At some point it all becomes too much, and that point is apparently now.
. . . Alan Tomilnson in comments notes that widespread disgust over the Paterno scandal may have played a role, which seems plausible. A friend adds:
When conference expansion first hit in a wave, a lot of it made sense. Penn State to the Big Ten was a logical move, as was FSU to the ACC and the creation of the Big XII. The most recent spate, starting with the ACC adding BC and then continuing with Rutgers/Maryland to the Big Ten, hasn’t made sense on the field. It hasn’t been a result of Team X winning a lot of games and then getting invited into a better conference. Instead, it has been about nothing more than TV markets. Even the Big XII defections were driven by TV. A&M to the SEC, Nebraska to the B1G and Colorado/Utah to the Pac Ten make some regional sense (Mizzou to the SEC does not), but it was all the result of Texas fucking the rest of the conference by starting the Longhorn Network.

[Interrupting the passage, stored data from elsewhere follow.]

Lemma init_language_witness :
  language (__init__ (fun file test => String.substring (String.length test)
                                         (String.length file - String.length test)%nat file)
              "tests/wdl/hello.wdl" "expected_output" "hello")
  = ".wdl".
Proof.
  destruct (init_language
              (fun file test => String.substring (String.length test)
                                  (String.length file - String.length test)%nat file)
              "tests/wdl" "hello.wdl" "expected_output" "hello") as [_ H].
  - reflexivity.
  - exact (eq_trans H eq_refl).
Defined.

End RegisteredTestFacts.

(* ===================================================================== *)
(** * The output formatter: the loop as a whole, and [write_output]       *)
(* ===================================================================== *)
Module OutputWriterFacts.
Import OutputUtils OutputWriter.

Lemma dict_set_fresh {A} (d : list (string * A)) k v :
  k ∉ dict_keys d -> dict_set d k v = d ++ [(k, v)].
Proof.
  induction d as [|[k' v'] d IH]; [done|]. cbn. intros Hk.
  apply not_elem_of_cons in Hk as [Hne Hk].
  destruct (String.eqb_spec k' k); [congruence|]. by rewrite IH.
Qed.

Lemma dict_set_last {A} (d : list (string * A)) k x v :
  k ∉ dict_keys d -> dict_set (d ++ [(k, x)]) k v = d ++ [(k, v)].
Proof.
  induction d as [|[k' v'] d IH]; cbn.
  - intros _. by rewrite String.eqb_refl.
  - intros Hk. apply not_elem_of_cons in Hk as [Hne Hk].
    destruct (String.eqb_spec k' k); [congruence|]. by rewrite IH.
Qed.

(** In a dict with distinct keys every entry is found under its key. *)
Lemma dict_get_NoDup {A} (d : list (string * A)) k v :
  NoDup (dict_keys d) -> (k, v) ∈ d -> dict_get d k = Some v.
Proof.
  induction d as [|[k' v'] d IH]; intros Hnd Hin; [by apply elem_of_nil in Hin|].
  cbn in *. apply NoDup_cons in Hnd as [Hk' Hnd].
  apply elem_of_cons in Hin as [[= -> ->]|Hin].
  - by rewrite String.eqb_refl.
  - destruct (String.eqb_spec k' k) as [->|]; [|auto].
    destruct Hk'. apply list_elem_of_fmap. by exists (k, v).
Qed.

Lemma qualified_inj (process_file k1 k2 : string) :
  process_file +:+ "." +:+ k1 = process_file +:+ "." +:+ k2 -> k1 = k2.
Proof.
  intros H. apply PyFacts.append_inj_l in H.
  by apply (PyFacts.append_inj_l ".") in H.
Qed.

Section Formatter.

Variable World : Type.
Variable run_cmd : string -> M World string.
Variable json_loads : string -> res pyval.
Variable get_file_name : string -> pyval -> M World string.
Variable get_checksum : string -> M World pyval.
Variable getsize : string -> M World Z.

Abbreviation modified :=
  (get_modified_output World run_cmd get_file_name get_checksum getsize).
Abbreviation format :=
  (format_output World run_cmd get_file_name get_checksum getsize).
Abbreviation create :=
  (create_dx_output World run_cmd json_loads get_file_name get_checksum getsize).
Abbreviation all := (format_all World run_cmd get_file_name get_checksum getsize).

(** One round of the loop on a value that is no non-empty list, under a
    key that is new to the record. *)
Lemma format_step process_file outdir outs acc k v w :
  dict_get outs k = Some v ->
  no_full_list v = true ->
  process_file +:+ "." +:+ k ∉ dict_keys acc ->
  format process_file outdir (PDict outs) acc (PStr k) w =
    match v with
    | PDict _ =>
        match modified v outdir w with
        | (Ok m, w') => (Ok (acc ++ [(process_file +:+ "." +:+ k, m)]), w')
        | (Raise e, w') => (Raise e, w')
        end
    | _ => (Ok (acc ++ [(process_file +:+ "." +:+ k, v)]), w)
    end.
Proof.
  intros Hk Hv Hfresh.
  assert (Hget : py_getitem (PDict outs) (PStr k) = Ok v)
    by (cbn [py_getitem unhashable]; by rewrite Hk).
  destruct v as [| | | |l| | |d];
    try (rewrite (OutputUtilsFacts.format_scalar _ _ _ _ _ _ _ _ _ _ _ _ Hget I);
         cbn [py_str]; by rewrite dict_set_fresh).
  - destruct l as [|x l]; [|discriminate].
    unfold format_output. rewrite (PyFacts.bind_ok _ _ w (PList []) w)
      by (unfold lift; by rewrite Hget).
    cbn [enumerate imap for_each py_str]. unfold bind, ret.
    rewrite (dict_set_fresh acc) by done. by rewrite dict_set_last.
  - destruct (modified (PDict d) outdir w) as [r w'] eqn:Hmod.
    rewrite (OutputUtilsFacts.format_dict _ _ _ _ _ _ _ _ _ _ _ _ _ _ Hget Hmod).
    cbn [py_str]. destruct r; [by rewrite dict_set_fresh|done].
Qed.

(** The loop over a stretch of the outputs adds what [format_all] computes
    for that stretch. *)
Lemma loop_format_all process_file outdir outs : forall rest acc w,
  (forall k v, (k, v) ∈ rest -> dict_get outs k = Some v) ->
  NoDup (dict_keys rest) ->
  (forall k, k ∈ dict_keys rest -> process_file +:+ "." +:+ k ∉ dict_keys acc) ->
  forallb (fun kv => no_full_list (snd kv)) rest = true ->
  for_each (map (fun kv => PStr (fst kv)) rest)
    (format process_file outdir (PDict outs)) acc w =
    match all process_file outdir rest w with
    | (Ok l, w') => (Ok (acc ++ l), w')
    | (Raise e, w') => (Raise e, w')
    end.
Proof.
  induction rest as [|[k v] rest IH]; intros acc w Hin Hnd Hfresh Hok.
  - cbn. unfold ret. by rewrite app_nil_r.
  - cbn [map fst for_each format_all]. cbn [forallb snd] in Hok.
    apply andb_true_iff in Hok as [Hv Hok].
    cbn [dict_keys map fst] in Hnd. apply NoDup_cons in Hnd as [Hk Hnd].
    assert (Hstep := format_step process_file outdir outs acc k v w
                       (Hin k v ltac:(apply elem_of_cons; by left)) Hv
                       (Hfresh k ltac:(apply elem_of_cons; by left))).
    assert (Hnext : forall m w',
      for_each (map (fun kv => PStr (fst kv)) rest)
        (format process_file outdir (PDict outs))
        (acc ++ [(process_file +:+ "." +:+ k, m)]) w' =
      match all process_file outdir rest w' with
      | (Ok l, w'') => (Ok (acc ++ (process_file +:+ "." +:+ k, m) :: l), w'')
      | (Raise e, w'') => (Raise e, w'')
      end).
    { intros m w'. rewrite IH; [| |done| |done].
      - destruct (all process_file outdir rest w') as [[l|e] w'']; [|done].
        by rewrite <- app_assoc.
      - intros k' v' Hin'. apply Hin. apply elem_of_cons. by right.
      - intros k' Hk'. unfold dict_keys. rewrite map_app. cbn [map fst].
        intros Hbad. apply elem_of_app in Hbad as [Hbad|Hbad].
        + apply (Hfresh k'); [apply elem_of_cons; by right|done].
        + apply list_elem_of_singleton in Hbad. apply qualified_inj in Hbad.
          subst. done. }
    unfold bind at 1. rewrite Hstep. unfold bind at 1.
    destruct v as [| | | |l| | |d]; unfold ret at 1;
      try (rewrite Hnext; unfold bind, ret;
           destruct (all process_file outdir rest w) as [[l'|e] w'']; done).
    destruct (modified (PDict d) outdir w) as [[m|e] w']; [|done].
    rewrite Hnext. unfold bind, ret.
    destruct (all process_file outdir rest w') as [[l'|e] w'']; done.
Qed.

Lemma for_each_app {S A B} (xs ys : list A) (body : B -> A -> M S B) acc s :
  for_each (xs ++ ys) body acc s =
    match for_each xs body acc s with
    | (Ok acc', s') => for_each ys body acc' s'
    | (Raise e, s') => (Raise e, s')
    end.
Proof.
  revert acc s. induction xs as [|x xs IH]; intros acc s; [done|].
  cbn [app for_each]. unfold bind.
  destruct (body acc x s) as [[acc'|e] s']; [apply IH|done].
Qed.

Lemma format_all_plain process_file outdir outs w :
  forallb (fun kv => plain (snd kv)) outs = true ->
  all process_file outdir outs w = (Ok (map (qualify process_file) outs), w).
Proof.
  induction outs as [|[k v] outs IH]; [done|]. cbn [forallb snd].
  intros H. apply andb_true_iff in H as [Hv H].
  cbn [format_all map].
  destruct v as [| | | |[|x l]| | |d]; try discriminate;
    unfold bind, ret; by rewrite (IH H).
Qed.

Lemma format_all_keys process_file outdir outs : forall w l w',
  all process_file outdir outs w = (Ok l, w') ->
  dict_keys l = map (fun kv => process_file +:+ "." +:+ fst kv) outs.
Proof.
  induction outs as [|[k v] outs IH]; intros w l w'.
  - by intros [= <- <-].
  - cbn [format_all map fst]. unfold bind at 1.
    destruct ((match v with
               | PDict _ => modified v outdir
               | _ => ret v
               end) w) as [[v'|e] w1]; [|done].
    unfold bind.
    destruct (all process_file outdir outs w1) as [[l'|e] w2] eqn:Hrest; [|done].
    intros [= <- <-]. cbn. f_equal. eapply IH, Hrest.
Qed.

Lemma plain_no_full_list (outs : list (string * pyval)) :
  forallb (fun kv => plain (snd kv)) outs = true ->
  forallb (fun kv => no_full_list (snd kv)) outs = true.
Proof.
  intros H. apply forallb_forall. intros [k v] Hin.
  rewrite forallb_forall in H. specialize (H _ Hin). cbn in *.
  by destruct v as [| | | |[|x l]| | |d].
Qed.

(** A done job whose outputs hold no non-empty list: the record is what
    [format_all] computes after the describe command. *)
Lemma create_is_format_all job_id process_file outdir w text w1 kvs outs :
  run_cmd ("dx describe " +:+ job_id +:+ " --json") w = (Ok text, w1) ->
  json_loads text = Ok (PDict kvs) ->
  dict_get kvs "state" = Some (PStr "done") ->
  dict_get kvs "output" = Some (PDict outs) ->
  NoDup (dict_keys outs) ->
  forallb (fun kv => no_full_list (snd kv)) outs = true ->
  create job_id process_file outdir w = all process_file outdir outs w1.
Proof.
  intros Hcmd Hjson Hstate Houtput Hnd Hok.
  rewrite (OutputUtilsFacts.create_unfold _ _ _ _ _ _ _ _ _ _ _ _ _ Hcmd Hjson),
    Hstate, Houtput.
  change (is_done _) with true. cbv iota. cbn [default from_option]. unfold id.
  destruct outs as [|kv outs']; [done|].
  cbn [py_truthy py_iter].
  rewrite (PyFacts.bind_ok _ _ w1 (map (fun kv => PStr (fst kv)) (kv :: outs')) w1)
    by done.
  rewrite (loop_format_all process_file outdir (kv :: outs') (kv :: outs') [] w1);
    [| |done| |done].
  - by destruct (all process_file outdir (kv :: outs') w1) as [[l|e] w'].
  - intros k v Hin. by apply dict_get_NoDup.
  - intros k _ Hbad. by apply elem_of_nil in Hbad.
Qed.

(** X12. For a done job whose outputs (distinct keys) hold no non-empty
    list, [create_dx_output] is [format_all] run after the describe
    command: outputs are handled one by one in their order, a dict goes
    through [get_modified_output] and anything else is copied, the first
    exception ends the call; and a returned record has exactly one entry
    per output, under <process>.<key>, in the order of the outputs. *)
Theorem create_dx_output_refines job_id process_file outdir w text w1 kvs outs :
  run_cmd ("dx describe " +:+ job_id +:+ " --json") w = (Ok text, w1) ->
  json_loads text = Ok (PDict kvs) ->
  dict_get kvs "state" = Some (PStr "done") ->
  dict_get kvs "output" = Some (PDict outs) ->
  NoDup (dict_keys outs) ->
  forallb (fun kv => no_full_list (snd kv)) outs = true ->
  create job_id process_file outdir w = all process_file outdir outs w1 /\
  forall l w', create job_id process_file outdir w = (Ok l, w') ->
    dict_keys l = map (fun kv => process_file +:+ "." +:+ fst kv) outs.
Proof.
  intros Hcmd Hjson Hstate Houtput Hnd Hok.
  rewrite (create_is_format_all _ _ _ _ _ _ _ _ Hcmd Hjson Hstate Houtput Hnd Hok).
  split; [done|]. intros l w'. apply format_all_keys.
Qed.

Texas no longer plays Texas A&M. Pitt no longer plays West Virginia. Maryland is about to give up its rivalries with UVA, UNC, and Duke. And this is all because of TV. If college football is going to be so obviously driven by revenue maximization and fans are going to lose some of the traditions that made the sport attractive, then why would they oppose players getting paid. Once you drill home the fact that college football is a business, then the employees need to get more than scrip from the company store.
JBJ in comments:
You neglect to mention part of the perfect storm over Johnny Manziel — as sportscaster Jay Bilas made known on Twitter, if you go to the NCAA website and search on Manziel’s name, you find a range of Texas A&M jerseys with Manziel’s name and number, selling for up to $65 per. This came to light simultaneously with Manziel being threatened over the allegation of selling his signature. Even the NCAA couldn’t defend that juxtaposition.